Agile Development is Broken - asfafsaf
http://www.typemock.com/blog/2011/10/17/agile-development-is-broken/?utm_source=hackernews&utm_medium=social&utm_campaign=agile-development-is-broken
======
afdssfda
I think saying that Agile development is broken because it is too developer-
centric is BS. It is all about implementation.

XP for example is meant to be customer-centric. The point of it is to complete
working functionality for the customer, and the customer should drive the
development and what features are needed.

Scrum is similar in that the customer can define a bunch of requirements and
prioritize them and the team works on those priorities.

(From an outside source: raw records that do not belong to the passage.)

(* ===== verification/TraitPatterns.v ===== *)
(** * Trait implementation patterns ([crates/scar/src/checker/trait_selection.rs])

    The checker compares declared types in a canonical form: a head and its arguments.  An
    implementation is identified by its pattern, the trait's arguments and the target with
    their variables numbered in order of occurrence.  A method must have its contract's types up
    to a renaming of variables, which is decided by [AlphaEnvironment]. *)

From S2P Require Import Prelude Names ParseError TypeEnv.

(** ** Canonical types ([typed.rs], [names.rs], [diagnostics/src/data.rs]) *)

Inductive TypeName : Type :=
| TnInt | TnFloat | TnString | TnBoolean | TnUnit | TnClosure | TnMatchArms | TnCondClauses | TnBulkUpdateEntries
| TnError | TnRegex | TnRegexCaptures | TnRegexMatch | TnRandomGenerator | TnList | TnHashMap | TnGenerator | TnResult
| TnDuration | TnStandbyInit | TnLazy | TnHole | TnFacet | TnPid | TnFileHandle | TnWorkers | TnWorkerLease | TnTaskHandle
| TnDoBlock | TnMatchResult | TnExtractorClosure | TnErrorKind | TnInfiniteGenerator.
#[export] Instance TypeName_eq_dec : EqDecision TypeName.
Proof. solve_decision. Defined.
#[export] Instance FacetKind_eq_dec : EqDecision FacetKind.
Proof. solve_decision. Defined.

Inductive CanonicalTypeHead : Type :=
| HBuiltin (name : TypeName)
| HNominal (tag : N)
| HVariable (id : N)
| HTuple
| HFunction
| HSelfApplication
| HFacet (kind : FacetKind)
| HPid
| HProcessMarker (name : str)
| HHole.
#[export] Instance CanonicalTypeHead_eq_dec : EqDecision CanonicalTypeHead.
Proof. solve_decision. Defined.

Inductive CanonicalTy : Type := mkTy { head_of : CanonicalTypeHead; arguments : list CanonicalTy }.

(** The derived equality. *)
#[export] Instance CanonicalTy_eq_dec : EqDecision CanonicalTy.
Proof.
  refine (fix go a b : Decision (a = b) :=
    match a, b with
    | mkTy h1 l1, mkTy h2 l2 =>
        match decide (h1 = h2) with
        | left _ => match @list_eq_dec _ go l1 l2 with left _ => left _ | right _ => right _ end
        | right _ => right _
        end
    end); congruence.
Defined.

Definition variable (id : N) : CanonicalTy := mkTy (HVariable id) [].
Definition builtin (name : TypeName) (arguments : list CanonicalTy) : CanonicalTy := mkTy (HBuiltin name) arguments.

Inductive TypeListRole : Type := TraitArgument | ImplTarget | ReturnTypeArgument | ValueParameter | ReturnType.
#[export] Instance TypeListRole_eq_dec : EqDecision TypeListRole.
Proof. solve_decision. Defined.

Record TypeListEntry : Type := mkEntry {
  te_role : TypeListRole;
  te_ordinal : N;
  te_ty : CanonicalTy;
  te_origin : Span;
}.
Definition ImplHeadTypeList : Type := list TypeListEntry.

Inductive CanonicalMethodBound : Type :=
| BoundTrait (trait_id : N)
| BoundTypeConstructor (types : list CanonicalTy)
| BoundTraitSlot (trait_id ordinal : N).

Record CanonicalMethodConstraint : Type := mkConstraint {
  cn_subject : CanonicalTy;
  cn_bound : CanonicalMethodBound;
  cn_origin : Span;
}.
Definition CanonicalConstraintSet : Type := list CanonicalMethodConstraint.

Record MethodSignatureTypeList : Type := mkSignature {
  ms_entries : list TypeListEntry;
  ms_where_constraints : CanonicalConstraintSet;
}.

Record CanonicalTraitRef : Type := mkTraitRef { tr_trait_id : N; tr_arguments : list CanonicalTy }.
Record CanonicalTraitImplPatternKey : Type := mkKey { trait_ref : CanonicalTraitRef; target : CanonicalTy }.
#[export] Instance CanonicalTraitRef_eq_dec : EqDecision CanonicalTraitRef.
Proof. solve_decision. Defined.
#[export] Instance CanonicalTraitImplPatternKey_eq_dec : EqDecision CanonicalTraitImplPatternKey.
Proof. solve_decision. Defined.

(** [CanonicalTy::substitute]. *)
Fixpoint substitute (mapping : gmap N N) (ty : CanonicalTy) : CanonicalTy :=
  match ty with
  | mkTy head arguments =>
      mkTy (match head with HVariable var => HVariable (default var (mapping !! var)) | _ => head end)
        (map (substitute mapping) arguments)
  end.

(** [ImplHeadTypeList::new]. *)
Definition head_new (arguments : list CanonicalTy) (target : CanonicalTy) (span : Span) : ImplHeadTypeList :=
  imap (λ ordinal ty, mkEntry TraitArgument (as_u32 ordinal) ty span) arguments ++ [mkEntry ImplTarget 0 target span].

(** ** Equality up to a renaming of variables *)

Record AlphaEnvironment : Type := mkAlpha { forward : gmap N N; reverse : gmap N N }.

Module AlphaEnvironment.

Definition default : AlphaEnvironment := mkAlpha ∅ ∅.

Definition agrees (known : option N) (value : N) : bool :=
  match known with Some v => bool_decide (v = value) | None => true end.

Definition compare_heads (expected actual : CanonicalTypeHead) (env : AlphaEnvironment) : AlphaEnvironment * Result (list N) unit :=
  match expected, actual with
  | HVariable var1, HVariable var2 =>
      if negb (agrees (forward env !! var1) var2) || negb (agrees (reverse env !! var2) var1) then (env, Err [])
      else (mkAlpha (<[var1 := var2]> (forward env)) (<[var2 := var1]> (reverse env)), Ok tt)
  | _, _ => if decide (expected = actual) then (env, Ok tt) else (env, Err [])
  end.

(** The path of a mismatch lists the ordinals of the arguments that lead to it. *)
Fixpoint compare (expected actual : CanonicalTy) (env : AlphaEnvironment) : AlphaEnvironment * Result (list N) unit :=
  match expected, actual with
  | mkTy head1 args1, mkTy head2 args2 =>
      match compare_heads head1 head2 env with
      | (env, Err path) => (env, Err path)
      | (env, Ok _) =>
          if decide (length args1 ≠ length args2) then (env, Err [])
          else
            (fix go (ordinal : nat) (args1 args2 : list CanonicalTy) (env : AlphaEnvironment) :=
               match args1, args2 with
               | ty1 :: args1, ty2 :: args2 =>
                   match compare ty1 ty2 env with
                   | (env, Err path) => (env, Err (as_u32 ordinal :: path))
                   | (env, Ok _) => go (S ordinal) args1 args2 env
                   end
               | _, _ => (env, Ok tt)
               end) 0 args1 args2 env
      end
  end.

(** [a.iter().zip(b).all(...)]. *)
Fixpoint compare_all (left right : list CanonicalTy) (env : AlphaEnvironment) : AlphaEnvironment * bool :=
  match left, right with
  | a :: left', b :: right' =>
      match compare a b env with
      | (env, Ok _) => compare_all left' right' env
      | (env, Err _) => (env, false)
      end
  | _, _ => (env, true)
  end.

Definition constraint (left right : CanonicalMethodConstraint) (env : AlphaEnvironment) : AlphaEnvironment * bool :=
  match compare (cn_subject left) (cn_subject right) env with
  | (env, Err _) => (env, false)
  | (env, Ok _) =>
      match cn_bound left, cn_bound right with
      | BoundTrait a, BoundTrait b => (env, bool_decide (a = b))
      | BoundTraitSlot a x, BoundTraitSlot b y => (env, bool_decide (a = b ∧ x = y))
      | BoundTypeConstructor a, BoundTypeConstructor b =>
          if decide (length a = length b) then compare_all a b env else (env, false)
      | _, _ => (env, false)
      end
  end.

(** Constraints may not introduce variables of their own. *)
Definition matches (env : AlphaEnvironment) (a b : CanonicalMethodConstraint) : bool :=
  let '(candidate, ok) := constraint a b env in
  ok && bool_decide (forward candidate = forward env ∧ reverse candidate = reverse env).

Definition constraints_equal (left right : CanonicalConstraintSet) (env : AlphaEnvironment) : bool :=
  forallb (λ a, existsb (λ b, matches env a b) right) left &&
  forallb (λ b, existsb (λ a, matches env a b) left) right.

(** The arguments of the diagnostics that [validate_trait_method_contract] reports. *)
Inductive ContractError : Type :=
| ArityMismatch (role : TypeListRole) (ordinal : N) (expected actual : N)
| TypeMismatch (role : TypeListRole) (ordinal : N) (path : list N) (expected actual : CanonicalTy)
| ConstraintMismatch.

Definition role_count (role : TypeListRole) (entries : list TypeListEntry) : nat :=
  length (filter (λ entry, te_role entry = role) entries).

Fixpoint compare_entries (left right : list TypeListEntry) (env : AlphaEnvironment) : Result ContractError AlphaEnvironment :=
  match left, right with
  | a :: left', b :: right' =>
      match compare (te_ty a) (te_ty b) env with
      | (_, Err path) => Err (TypeMismatch (te_role a) (te_ordinal a) path (te_ty a) (te_ty b))
      | (env, Ok _) => compare_entries left' right' env
      end
  | _, _ => Ok env
  end.

Definition validate_trait_method_contract (expected_head actual_head : ImplHeadTypeList)
    (expected actual : MethodSignatureTypeList) : Result ContractError (gmap N N) :=
  let? _ := for_each (λ role,
    let expected_count := role_count role (ms_entries expected) in
    let actual_count := role_count role (ms_entries actual) in
    if decide (expected_count ≠ actual_count)
    then Err (ArityMismatch role (as_u32 (expected_count `min` actual_count)) (as_u32 expected_count) (as_u32 actual_count))
    else Ok tt) [ReturnTypeArgument; ValueParameter; ReturnType] in
  let? env := compare_entries (expected_head ++ ms_entries expected) (actual_head ++ ms_entries actual) default in
  if constraints_equal (ms_where_constraints expected) (ms_where_constraints actual) env
  then Ok (forward env) else Err ConstraintMismatch.

End AlphaEnvironment.

(** ** Patterns *)

Module PatternKey.

(** Variables are numbered in the order in which they occur. *)
Definition normalize_head (head : CanonicalTypeHead) (variables : gmap N N) : CanonicalTypeHead * gmap N N :=
  match head with
  | HVariable var =>
      let ordinal := as_u32 (size variables) in
      match variables !! var with
      | Some known => (HVariable known, variables)
      | None => (HVariable ordinal, <[var := ordinal]> variables)
      end
  | _ => (head, variables)
  end.

Fixpoint normalize (ty : CanonicalTy) (variables : gmap N N) : CanonicalTy * gmap N N :=
  match ty with
  | mkTy head arguments =>
      let '(head, variables) := normalize_head head variables in
      let '(arguments, variables) :=
        (fix go (l : list CanonicalTy) (variables : gmap N N) :=
           match l with
           | [] => ([], variables)
           | ty :: l =>
               let '(ty, variables) := normalize ty variables in
               let '(l, variables) := go l variables in
               (ty :: l, variables)
           end) arguments variables in
      (mkTy head arguments, variables)
  end.

Fixpoint normalize_all (l : list CanonicalTy) (variables : gmap N N) : list CanonicalTy * gmap N N :=
  match l with
  | [] => ([], variables)
  | ty :: l =>
      let '(ty, variables) := normalize ty variables in
      let '(l, variables) := normalize_all l variables in
      (ty :: l, variables)
  end.

(** [CanonicalTraitImplPatternKey::from_head]; a head without a target is a panic. *)
Definition from_head (trait_id : N) (head : ImplHeadTypeList) : Run CanonicalTraitImplPatternKey :=
  let '(arguments, variables) :=
    normalize_all (te_ty <$> filter (λ entry, te_role entry = TraitArgument) head) ∅ in
  let? target := expect (find (λ entry, bool_decide (te_role entry = ImplTarget)) head) in
  Ok (mkKey (mkTraitRef trait_id arguments) (normalize (te_ty target) variables).1).

(** [fresh_canonical]: the variables of a declaration, renamed apart. *)
Definition fresh_head (head : CanonicalTypeHead) (fresh : gmap N N) (next_variable : N) : CanonicalTypeHead * (gmap N N * N) :=
  match head with
  | HVariable var =>
      match fresh !! var with
      | Some new_var => (HVariable new_var, (fresh, next_variable))
      | None => (HVariable next_variable, (<[var := next_variable]> fresh, u32_succ next_variable))
      end
  | _ => (head, (fresh, next_variable))
  end.

Fixpoint fresh_canonical (ty : CanonicalTy) (st : gmap N N * N) : CanonicalTy * (gmap N N * N) :=
  match ty with
  | mkTy head arguments =>
      let '(head, st) := fresh_head head st.1 st.2 in
      let '(arguments, st) :=
        (fix go (l : list CanonicalTy) (st : gmap N N * N) :=
           match l with
           | [] => ([], st)
           | ty :: l =>
               let '(ty, st) := fresh_canonical ty st in
               let '(l, st) := go l st in
               (ty :: l, st)
           end) arguments st in
      (mkTy head arguments, st)
  end.

End PatternKey.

The problem with any development being about development and not about the
customer's needs has to do with management. I've seen and heard of many
mismanaged Agile teams, but none where the problem was Agile. Agile might have
been the excuse for lack of organization and direction, but good management
that focuses on the customer needs as well as the developers' needs is what is
needed- that can be done with Agile (e.g. XP, Scrum), Kanban, and other
methods focused on quick incremental delivery usually much more easily than
other methodologies (e.g. Waterfall).

With regard to:

"As Igal pointed out in this summer’s webinar, what is a unit that is tested
in a unit test? Business logic."

Strictly speaking, yes, but generally if you describe what a unit test is
doing to a user, assuming it is really a unit test, most of the time they
would not agree that it is business logic. Business logic is usually
considered a lot more high-level. Human-language-based customer readable test
definitions can potentially be created in Cucumber and similar BDD frameworks.
There are also products that use UI-based behavior driven test definitions.
But, in my experience, even these haven't really defined solely the business
logic; there is always some level of implementation detail that creeps in.
But, you do what you can. From what I've seen and heard, sometimes having the
developer or analyst work with the customer to define tests is a good idea,
and other times it is a wash or is a time sink. Do whatever it takes is
basically the rule of thumb- i.e. there are no hard and fast rules to these
things.

Good luck to the guy that ditches Agile because it is "broken".